My mom and dad were struggling. I complained daily of head pain. Some days were mild, others were severe. I was missing school on a regular basis. After months of failed attempts, my mother made an appointment for me to see a new type of doctor.

As the years pass, I can no longer remember his face, but his words stick with me. He wouldn't take any more tests or draw more blood. He simply wanted me to relax in his chair and listen.

We met weekly. He called his technique "self hypnosis". He explained that we have great power over our bodies if we know how to access it. This access is granted when we bring ourselves to a state of relaxation and visualize the changes we want to take place.

He gave me homework. Each day I sat in my room alone and practiced. At first I would lie flat in bed. But as I got better, I was able to do my relaxation exercises sitting up and with my eyes open.

Over the next few months my headaches disappeared.

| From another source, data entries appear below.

(* ===== verification/PaymentDesk.v ===== *)
(** PaymentDesk: internal/handler/payment_handler.go.  The endpoints of online
    booking and payment: authentication, reading the payload, and the statuses
    the service's errors are answered with. *)

From S2P Require Import Prelude GoLib GoText Schema Binary64 World Auth Domain Gateway.
From Stdlib Require Import QArith.
Local Open Scope string_scope.
Local Open Scope Z_scope.

Record bookingCheckoutRequest := {
  bq_RoomID : string; bq_RoomType : string; bq_UserID : string; bq_Currency : string; bq_CheckInDate : string;
  bq_CheckOutDate : string; bq_GuestName : string; bq_GuestEmail : string; bq_GuestPhone : string; bq_Country : string }.
Record paymentCheckoutRequest := { cq_PaymentID : string; cq_Currency : string; cq_Country : string }.
Record completePaymentRequest := { mq_PaymentID : string; mq_SessionID : string }.
Record razorpayVerifyRequest := {
  vq_PaymentID : string; vq_RazorpayOrderID : string; vq_RazorpayPaymentID : string; vq_RazorpaySignature : string }.

(** An endpoint and its body, None when BodyParser refuses it. *)
Inductive GatewayOp :=
  | Op_Config
  | Op_ExchangeRate (base target : option string)
  | Op_BookingCheckout (body : option bookingCheckoutRequest)
  | Op_HoldBooking (body : option bookingCheckoutRequest)
  | Op_RazorpayBookingOrder (body : option bookingCheckoutRequest)
  | Op_PaymentCheckout (body : option paymentCheckoutRequest)
  | Op_RazorpayPaymentOrder (body : option paymentCheckoutRequest)
  | Op_CompletePayment (body : option completePaymentRequest)
  | Op_RazorpayVerify (body : option razorpayVerifyRequest).

Inductive GatewayBody :=
  | GB_config (v : GatewayView)
  | GB_rate (base target : string) (rate : Q)
  | GB_checkout (r : CheckoutResult)
  | GB_order (r : RazorpayOrderResult)
  | GB_completed.

(** A request: its context, the Origin header, and what it asks. *)
Record GatewayRequest := { gq_ctx : Ctx; gq_origin : string; gq_op : GatewayOp }.

Definition parseDate (value : string) : option Time :=
  match parse_date value with Some t => Some t | None => parse_rfc3339 value end.
Definition origin (header : string) : string := if header !=s "" then header else "http://localhost:8080".

Section PaymentDesk.
Context {env : Env} {out : Outside} {json : GatewayJson} {jwt : Jwt}.
Variable cfg : Config.

Definition bad (msg : string) : Resp GatewayBody := RespError 400 msg.

Definition parseBookingPayload (originHeader : string) (body : option bookingCheckoutRequest)
  : M (Resp GatewayBody) BookingCheckoutRequest :=
  req ← of_option body (bad "invalid request body");
  roomID ← (if TrimSpace (bq_RoomID req) !=s "" then of_option (uuid_parse (bq_RoomID req)) (bad "invalid room id") else mret uuid_nil);
  throw_if (ueq roomID uuid_nil && (TrimSpace (bq_RoomType req) =s "")) (bad "room type is required") ;;
  userID ← of_option (uuid_parse (bq_UserID req)) (bad "invalid user id");
  checkIn ← of_option (parseDate (bq_CheckInDate req)) (bad "invalid check-in date");
  checkOut ← of_option (parseDate (bq_CheckOutDate req)) (bad "invalid check-out date");
  mret {| bc_RoomID := roomID; bc_RoomType := bq_RoomType req; bc_UserID := userID; bc_Currency := bq_Currency req;
          bc_CheckInDate := checkIn; bc_CheckOutDate := checkOut; bc_GuestName := bq_GuestName req;
          bc_GuestEmail := bq_GuestEmail req; bc_GuestPhone := bq_GuestPhone req; bc_Country := bq_Country req;
          bc_OriginURL := origin originHeader |}.

(** The service's error under a status; a panic is the recover middleware's 500. *)
Definition service_refusal (status : Z) (e : GoErr) : Resp GatewayBody :=
  match e with GoPanic msg => RespError 500 msg | _ => RespError status (err_text e) end.
Definition answer {A} (status : Z) (body : A -> GatewayBody) (m : M GoErr A) : M (Resp GatewayBody) (Resp GatewayBody) :=
  a ← m onerr service_refusal status; mret (RespOK (body a)).

Definition ConfigHandler : M (Resp GatewayBody) (Resp GatewayBody) := answer 500 GB_config (GetConfig cfg).
Definition ExchangeRate (base target : option string) : M (Resp GatewayBody) (Resp GatewayBody) :=
  let base := default "USD" base in let target := default "USD" target in
  answer 502 (GB_rate base target) (GetExchangeRate base target).

Definition booking_endpoint {A} (c : GatewayRequest) (req : option bookingCheckoutRequest) (body : A -> GatewayBody)
  (service : BookingCheckoutRequest -> M GoErr A) : M (Resp GatewayBody) (Resp GatewayBody) :=
  guard (requireAuthenticatedRequest (gq_ctx c) (cf_AccessTokenSecret cfg)) ;;
  bookingReq ← parseBookingPayload (gq_origin c) req;
  answer 400 body (service bookingReq).

Definition payment_endpoint {R A} (c : GatewayRequest) (body : option R) (id : R -> string) (k : R -> uuid -> M (Resp GatewayBody) A)
  : M (Resp GatewayBody) A :=
  guard (requireAuthenticatedRequest (gq_ctx c) (cf_AccessTokenSecret cfg)) ;;
  req ← of_option body (bad "invalid request body");
  paymentID ← of_option (uuid_parse (id req)) (bad "invalid payment id");
  k req paymentID.

Definition gateway_handle (c : GatewayRequest) : M (Resp GatewayBody) (Resp GatewayBody) :=
  match gq_op c with
  | Op_Config => ConfigHandler
  | Op_ExchangeRate base target => ExchangeRate base target
  | Op_BookingCheckout body => booking_endpoint c body GB_checkout (BookingCheckout cfg)
  | Op_HoldBooking body => booking_endpoint c body GB_checkout HoldBooking
  | Op_RazorpayBookingOrder body => booking_endpoint c body GB_order (CreateRazorpayBookingOrder cfg)
  | Op_PaymentCheckout body => payment_endpoint c body cq_PaymentID (fun req id =>
      answer 400 GB_checkout (PaymentCheckout cfg id (cq_Currency req) (cq_Country req) (origin (gq_origin c))))
  | Op_RazorpayPaymentOrder body => payment_endpoint c body cq_PaymentID (fun req id =>
      answer 400 GB_order (CreateRazorpayPaymentOrder cfg id (cq_Currency req) (cq_Country req)))
  | Op_CompletePayment body => payment_endpoint c body mq_PaymentID (fun req id =>
      answer 409 (fun _ => GB_completed) (CompletePayment cfg id (mq_SessionID req)))
  | Op_RazorpayVerify body => payment_endpoint c body vq_PaymentID (fun req id =>
      answer 409 (fun _ => GB_completed) (VerifyRazorpayPayment cfg
        {| rv_PaymentID := id; rv_RazorpayOrderID := vq_RazorpayOrderID req; rv_RazorpayPaymentID := vq_RazorpayPaymentID req;
           rv_RazorpaySignature := vq_RazorpaySignature req |}))
  end.
End PaymentDesk.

But more importantly, I learned a life skill. Although I no longer practice anymore, I return to biofeedback often. It has helped me with both physical and emotional pain. It has improved my performance academically as well as physically.

Biofeedback has centered me as a human being.


My voyage into medicine has been littered with positive role models and teachers. I have many people to thank for becoming the physician that I am today.

But the truth is, this amorphous man whose face I can no longer remember, taught me more about the human body then any gross anatomy professor.